Beaucoup se demandent si les États-Unis veulent toujours assumer ce rôle, à temps partiel cette fois. Le monde a-t-il besoin d’un policier ? Les États sont censés être égaux, mais ils ne le sont certainement pas. Et que se passerait-il si les États-Unis abandonnaient totalement ce rôle ? La Chine essaierait-elle de leur succéder ?
La réputation des États-Unis est loin d’être immaculée. Ils ont mené des interventions efficaces au cours des deux guerres mondiales. Ils ont joué un rôle déterminant dans la libération du Koweït en 1991. Sans l’action des États-Unis dans les Balkans, la situation aurait pu être bien pire. Mais de nombreuses voix critiquent aussi le comportement de tyran que les États-Unis ont pu adopter. Ils se souviennent de Guantánamo, de la prison d’Abou Ghraib et des transferts de prisonniers. Et qu’en est-il des situations où les États-Unis et d’autres ne font absolument rien, comme au Rwanda ?
La situation s’est détériorée pour les États-Unis après le 11-septembre. Ils se sont livrés à deux interventions longues et coûteuses en Afghanistan puis en Irak. Au départ, la première a été largement soutenue au niveau international. La seconde ne l’était certainement pas et a mis en péril la crédibilité et la réputation des États-Unis. Les coûts humains et financiers étaient gargantuesques, mais ce qui a vraiment changé, c’est la fin du soutien national américain à l’aventurisme à l’étranger. Cela dit, les retraits des troupes américaines d’Irak et d’Afghanistan n’ont pas apporté l’ordre et la sécurité. Loin de là.
La seule et unique chose qui unit les trois derniers présidents américains, c’est qu’ils ont tous compris que l’opinion publique ne tolérerait plus de telles aventures téméraires. Barack Obama a refusé d’intervenir en Syrie en 2015 après l’utilisation d’armes chimiques par le régime d’Al-Assad. Il était également réticent lors de l’intervention de 2011 en Libye.

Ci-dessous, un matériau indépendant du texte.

(** The arguments are integers; [Math.floor(skinTone / 3)] is then
    [skinTone / 3] rounded down and [%] the remainder with the sign of the
    dividend. *)
Definition getTextureName (variation : string) (colorIndex skinTone : Z) : string :=
  let textureIndex := skinTone / 3 * 100 + Z.rem skinTone 3 * 10 + colorIndex in
  variation ++ "_" ++ padStart 3 "0" (Number_toString textureIndex).

Definition getModelPath (variation : string) : string :=
  "/player/" ++ variation ++ "/" ++ variation ++ "/" ++ variation ++ "_000.glb".

Definition getTexturePath (variation textureName : string) : string :=
  "/player/" ++ variation ++ "/textures/" ++ textureName ++ ".png".

Fixpoint findCharacterClass_in (races : list RaceConfig) (classId : string)
    : option CharacterClass :=
  match races with
  | [] => None
  | race :: rest =>
      match find (fun c => String.eqb (class_id c) classId) (classes race) with
      | Some found => Some found
      | None => findCharacterClass_in rest classId
      end
  end.

Definition findCharacterClass (classId : string) : option CharacterClass :=
  findCharacterClass_in CHARACTER_RACES classId.

(* ===================================================================== *)
(** ** assetCache.ts *)
(* ===================================================================== *)

Definition Blob : Type := list byte.

(** A stored entry; one written by this module always has its [blob]. *)
Record CachedAsset : Type := mkCachedAsset {
  ca_url : string;
  ca_blob : option Blob;
  ca_cachedAt : Z }.
(** Modelled from the spec: [BaseComplexPrompt._handle_enter]
    (InquirerPy/base.py), which the checkbox prompt overrides, is not
    among the sources.  "confirm key -> validate current result (via an
    injected validator capability over the set of enabled values ...) -
    on validation failure, set an invalid flag and re-render with
    invalid_message; on success, finalize with the result ... and
    terminate the interactive loop". *)
Definition base_handle_enter (self : CheckboxPrompt)
  : CheckboxPrompt * list call :=
  match _validator self with
  | None => _handle_enter self
  | Some validate =>
      if validate (result_value self)
      then (fst (_handle_enter self),
            Validate (result_value self) :: snd (_handle_enter self))
      else ({| content_control := content_control self;
               status_answered := status_answered self;
               status_result := status_result self;
               _invalid := true;
               _validator := _validator self |},
            [Validate (result_value self)])
  end.
End Handlers.

End Checkbox.

(** ** The base control, from the specification *)

Module Base.

(** The string form of a value, [str(v)]. *)
Definition str_of (v : pyobj) : string :=
  match v with
  | PyNone => "None"
  | Int n => str n
  | Str s => s
  | Separator line => line
  end.

(** [a == b] on values. *)
Definition pyobj_eqb (a b : pyobj) : bool :=
  match a, b with
  | PyNone, PyNone => true
  | Int m, Int n => m =? n
  | Str s, Str t => String.eqb s t
  | Separator s, Separator t => String.eqb s t
  | _, _ => false
  end.

(** Modelled from the spec: the choice normaliser of
    [InquirerPyUIControl] (InquirerPy/base.py) is not among the sources.
    A raw entry becomes a choice record "with name defaulted to the
    string form of value when absent, enabled defaulted to false"; the
    index keys are for the rawlist control to add. *)
Definition normalise (raw : Checkbox.raw_choice) : choice :=
  match raw with
  | Checkbox.RawDict n v _ =>
      {| name := n; value := v; enabled := false;
         display_index := None; actual_index := None |}
  | Checkbox.RawValue v =>
      {| name := str_of v; value := v; enabled := false;
         display_index := None; actual_index := None |}
  end.

(** The first position at or after [i] whose choice satisfies [p]. *)
Fixpoint find_index (p : choice -> bool) (i : Z) (cs : list choice)
  : option Z :=
  match cs with
  | [] => None
  | c :: rest => if p c then Some i else find_index p (i + 1) rest
  end.

(** Modelled from the spec: the initial cursor, "first non-separator
    index matching the default argument, else the first non-separator
    index". *)
Definition initial_cursor (cs : list choice) (default : pyobj) : option Z :=
  match find_index (fun c => negb (is_separator c)
                             && pyobj_eqb (value c) default) 0 cs with
  | Some i => Some i
  | None => find_index (fun c => negb (is_separator c)) 0 cs
  end.

(** Modelled from the spec: [InquirerPyUIControl.__init__]
    (InquirerPy/base.py) is not among the sources.  It normalises the raw
    entries in order and "fails with an InvalidArgument-class error if the
    list is empty"; "a list with choices consisting entirely of separators
    is invalid (must fail to construct ...)", this degenerate state being
    "a fatal InvalidArgument-class error" that is "raised eagerly at
    construction"; otherwise the cursor takes its initial value. *)
Definition InquirerPyUIControl_init (raws : list Checkbox.raw_choice)
    (default : pyobj) : result InquirerPyUIControl :=
  match map normalise raws with
  | [] => Raise InvalidArgument
  | cs =>
      match initial_cursor cs default with
      | None => Raise InvalidArgument
      | Some i => Ok {| base_choices := cs; base_selected_choice_index := i |}
      end
  end.

End Base.

(** ** The constructors from the raw choices *)

Module Construct.

(** [InquirerPyRawlistControl(choices, default, pointer, separator, marker)]:
    line 29, the base constructor, then lines 31-48. *)
Definition InquirerPyRawlistControl_new (raws : list Checkbox.raw_choice)
    (default : pyobj) (pointer separator marker : string)
  : result Rawlist.InquirerPyRawlistControl :=
  base <- Base.InquirerPyUIControl_init raws default ;;
  Rawlist.InquirerPyRawlistControl_init base default pointer separator marker.

(** [RawlistPrompt(message, choices, default, separator, ...)]. *)
Definition RawlistPrompt_new (raws : list Checkbox.raw_choice)
    (super_init : result (list Rawlist.inherited_binding))
    (default : pyobj) (separator pointer marker : string)
  : result Rawlist.RawlistPrompt :=
  base <- Base.InquirerPyUIControl_init raws default ;;
  Rawlist.RawlistPrompt_init base super_init default separator pointer marker.

(** [InquirerPyCheckboxControl(choices, default, pointer, enabled_symbol,
    disabled_symbol)]: line 45, the base constructor, then lines 47-51;
    it is the first statement of [CheckboxPrompt.__init__] (line 139). *)
Definition InquirerPyCheckboxControl_new (raws : list Checkbox.raw_choice)
    (default : pyobj) (pointer enabled_symbol disabled_symbol : string)
  : result Checkbox.InquirerPyCheckboxControl :=
  base <- Base.InquirerPyUIControl_init raws default ;;
  Ok (Checkbox.InquirerPyCheckboxControl_init raws base pointer
        enabled_symbol disabled_symbol).
Definition call (name : string) (cv : convention) (l : nat) : M st unit :=
  modify (fun s : st => (s.1, s.2 ++ [Call name cv l])).

Definition dispatch (name : string) : M st unit :=
  RTC_EventEmitter.dispatch (fun s : st => s.1) (fun em s => (em, s.2)) call name.

(** The same for the class [Event]. *)
Definition dispatch_legacy (name : string) : M st unit :=
  Event.dispatch (fun s : st => s.1) (fun em s => (em, s.2)) call name.

Definition on (name : string) (l : nat) : M st unit :=
  within (fun s : st => s.1) (fun em s => (em, s.2)) (RTC_EventEmitter.on name l).
Definition once (name : string) (l : nat) : M st unit :=
  within (fun s : st => s.1) (fun em s => (em, s.2)) (RTC_EventEmitter.once name l).
Definition on_legacy (name : string) (l : nat) : M st unit :=
  within (fun s : st => s.1) (fun em s => (em, s.2)) (Event.on name l).
Definition once_legacy (name : string) (l : nat) : M st unit :=
  within (fun s : st => s.1) (fun em s => (em, s.2)) (Event.once name l).

(** How often listener [l] was called in a log. *)
Definition calls_of (l : nat) (log : list call_record) : nat :=
  length (filter (fun c => c_listener c = l) log).
End Bus.

(** ** What travels on the wire *)

Record address : Type := Address { a_type : string; a_id : string }.

Inductive payload : Type :=
| PNull
| PText (s : string)
| PObject (fields : list (string * string)).

(** The object that [send] serialises: [{event, message|data, receiver, time}].
    [receiver = None] is the default [{}]; the clock is left out. *)
Record envelope : Type := Envelope {
  e_event : string; e_payload : payload; e_receiver : option address
}.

Donald Trump voulait retirer les forces américaines de la majeure partie du monde, y compris l’Europe, le Moyen-Orient et l’Afghanistan. Seule l’opposition du Pentagone et d’autres a empêché cela. Il a rappelé les avions américains quelques instants avant qu’ils ne bombardent l’Iran. Rien ne prouve qu’il ait abandonné cet instinct isolationniste.
Joe Biden a également eu tendance à être plus axé sur le pays. Le retrait des États-Unis d’Afghanistan a été géré de manière désastreuse, ne redorant guère le blason du pays à l’échelle mondiale. Cependant, comme ses prédécesseurs, il sait que les suffrages des électeurs ne proviennent pas d’interventions au Moyen-Orient. Quoi que le président russe Vladimir Poutine puisse dire ou penser, Joe Biden ne cherchait pas une confrontation avec la Russie au sujet de l’Ukraine. Rien ne semblait l’indiquer. En réalité, c’est probablement le calcul de Poutine selon lequel les États-Unis et l’Europe étaient faibles et ne s’opposeraient pas à ses actions qui l’ont incité à agir. Le président Biden et d’autres ont montré que leur isolationnisme avait ses limites.
Officiellement, le poste de gendarme mondial n’existe pas. Nombreux sont ceux qui se demandent pourquoi les États-Unis l’occupent. Leur dossier est loin d’être parfait. Leur politique étrangère est saturée de positions incohérentes et de contradictions. Ils dénoncent le programme d’armement de pays comme l’Iran, la Corée du Nord et l’Irak, mais ferment les yeux sur celui d’Israël.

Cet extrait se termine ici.